** Available records **
(** The micro-batches [ubs] hold the first [k] tokens of the batch, in order. *)
Record split_prefix (a : llama_batch_allocr) (ps ns : list Z) (ss : list (list Z)) (ls : list Z)
    (bound k : nat) (ubs : list llama_ubatch) : Prop := {
  sp_sizes : Forall (fun u => (1 <= ub_n_tokens u <= bound)%nat) ubs;
  sp_sum   : sum_list (ub_n_tokens <$> ubs) = k;
  sp_toks  : forall ts, b_token (batch a) = Some ts -> mjoin (default [] ∘ ub_token <$> ubs) = take k ts;
  sp_poss  : n_pos_per_embd_ a = 1%nat -> mjoin (ub_pos <$> ubs) = take k ps;
  sp_nseqs : mjoin (ub_n_seq_id <$> ubs) = take k ns;
  sp_seqs  : mjoin (ub_seq_id <$> ubs) = seqs_of ns ss <$> seq 0 k;
  sp_outs  : mjoin (ub_output <$> ubs) = take k ls;
  sp_each  : Forall (fun u => exists o i m a', (1 <= m /\ i + m <= get_n_tokens a)%nat /\
               ubatch_of (taken a o (i + m)) ps ns ss ls (seq i m) m false (a', u)) ubs
}.

Section simple_all.
Context (a : llama_batch_allocr) (ps ns : list Z) (ss : list (list Z)) (ls : list Z).
Context (W : balloc_wf a ps ns ss ls) (n_ubatch : nat).
Abbreviation n := (get_n_tokens a).

Lemma split_prefix_snoc bound k m ubs o a' u :
  split_prefix a ps ns ss ls bound k ubs -> (k + m <= n)%nat -> (1 <= m <= bound)%nat ->
  ubatch_of (taken a o (k + m)) ps ns ss ls (seq k m) m false (a', u) ->
  split_prefix a ps ns ss ls bound (k + m) (ubs ++ [u]).
Proof.
  intros [P1 P2 P3 P4 P5 P6 P7 P8] Hk Hm U. pose proof U as (d & G & _ & _ & Hn & _ & _ & _ & _ & Ht & _ & Hp & Hns & Hs & Ho & _).
  rewrite length_seq in Hn, G.
  destruct G as [[T1 T2] _ [Q1 Q2] [N1 N2] _ [O1 O2] _ _].
  destruct (bw_pos _ _ _ _ _ W) as [_ Lp], (bw_nseq _ _ _ _ _ W) as [_ Ln], (bw_log _ _ _ _ _ W) as [_ Ll].
  split; rewrite ?fmap_app, ?mjoin_snoc.
  - apply Forall_app. split; [done|]. apply Forall_singleton. lia.
  - rewrite sum_list_with_app. simpl in *. lia.
  - intros ts Hts. change (default [] ∘ ub_token <$> [u]) with [default [] (ub_token u)].
    rewrite mjoin_snoc, (P3 ts Hts), Ht. simpl in *. rewrite Hts. simpl.
    rewrite <- take_take_drop. f_equal. pose proof (bw_tok _ _ _ _ _ W ts Hts).
    apply gather_seq; [done|lia|]. intros. by apply T2.
  - intros Hp1. change (ub_pos <$> [u]) with [ub_pos u]. rewrite mjoin_snoc, (P4 Hp1), Hp.
    rewrite <- take_take_drop. f_equal. simpl in *. rewrite Hp1 in *.
    apply gather_seq; [lia| unfold pos_len in Lp; destruct (b_token (batch a)); lia|].
    intros j idx Hj Hidx. specialize (Q2 j idx 0%nat Hj Hidx). simpl in Q2. rewrite Q2 by lia.
    unfold src_off. by destruct (b_token (batch a)).
  - change (ub_n_seq_id <$> [u]) with [ub_n_seq_id u]. rewrite mjoin_snoc, P5, Hns, <- take_take_drop.
    f_equal. apply gather_seq; [done|lia|done].
  - change (ub_seq_id <$> [u]) with [ub_seq_id u]. rewrite mjoin_snoc, P6, Hs, seq_app, fmap_app. done.
  - change (ub_output <$> [u]) with [ub_output u]. rewrite mjoin_snoc, P7, Ho, <- take_take_drop.
    f_equal. apply gather_seq; [done|lia|done].
  - apply Forall_app. split; [done|]. apply Forall_singleton. exists o, k, m, a'. split; [lia|exact U].
Qed.

Lemma split_simple_all o :
  runs (loop (n + 2) (split_body (fun a => split_simple a n_ubatch)) (taken a o 0, []))
    (fun r => r.1 = taken a (o ++ filter (fun i => is_output ls i = true) (seq 0 n)) n /\
              split_prefix a ps ns ss ls (Nat.max 1 n_ubatch) n r.2).
Proof.
  set (out k := o ++ filter (fun i => is_output ls i = true) (seq 0 k)).
  apply (runs_loop (fun st => exists k, (k <= n)%nat /\ st.1 = taken a (out k) k /\
           split_prefix a ps ns ss ls (Nat.max 1 n_ubatch) k st.2)
         (fun st => (n - n_used st.1)%nat)).
  - intros [a1 ubs] (k & Hk & E & P). simpl in E, P. subst a1. unfold split_body.
    apply runs_bind. eapply runs_mono; [by apply (split_simple_ok a ps ns ss ls W (out k) k n_ubatch)|].
    intros [a2 u] H. cbv zeta in H. set (m := simple_len n_ubatch n k) in *.
    assert (Hout : out (k + m)%nat = out k ++ filter (fun i => is_output ls i = true) (seq k m)).
    { unfold out. rewrite seq_app, list.filter_app, app_assoc. done. }
    rewrite <- Hout in H. destruct H as [E [[-> E2]|[Hlt U]]]; simpl in E.
    + simpl in E2. subst u. simpl. apply runs_ok. simpl.
      assert (Hm : m = 0%nat) by (unfold m, simple_len; lia). rewrite Hm, Nat.add_0_r in E.
      by rewrite E.
    + assert (Hm : (1 <= m <= Nat.max 1 n_ubatch)%nat /\ (k + m <= n)%nat) by (unfold m, simple_len; lia).
      pose proof U as (d & _ & _ & _ & Hn & _). rewrite length_seq in Hn. rewrite Hn.
      destruct (Nat.eqb_spec m 0) as [?|_]; [lia|]. apply runs_ok. split.
      * exists (k + m)%nat. split; [lia|]. split; [done|]. simpl.
        eapply split_prefix_snoc; [done|lia..|exact U].
      * rewrite E. simpl. lia.
  - simpl. lia.
  - exists 0%nat. split; [lia|]. simpl. split; [unfold out; simpl; by rewrite app_nil_r|].
    split; simpl; done.
Qed.
End simple_all.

** Exercise objective **
Go through the listing above and write out exactly the lines starting with the one holding "pose proof U as (d & _" and running through the one holding "- simpl. lia.", ends included, and no others.

** Answer to this exercise **
      pose proof U as (d & _ & _ & _ & Hn & _). rewrite length_seq in Hn. rewrite Hn.
      destruct (Nat.eqb_spec m 0) as [?|_]; [lia|]. apply runs_ok. split.
      * exists (k + m)%nat. split; [lia|]. split; [done|]. simpl.
        eapply split_prefix_snoc; [done|lia..|exact U].
      * rewrite E. simpl. lia.
  - simpl. lia.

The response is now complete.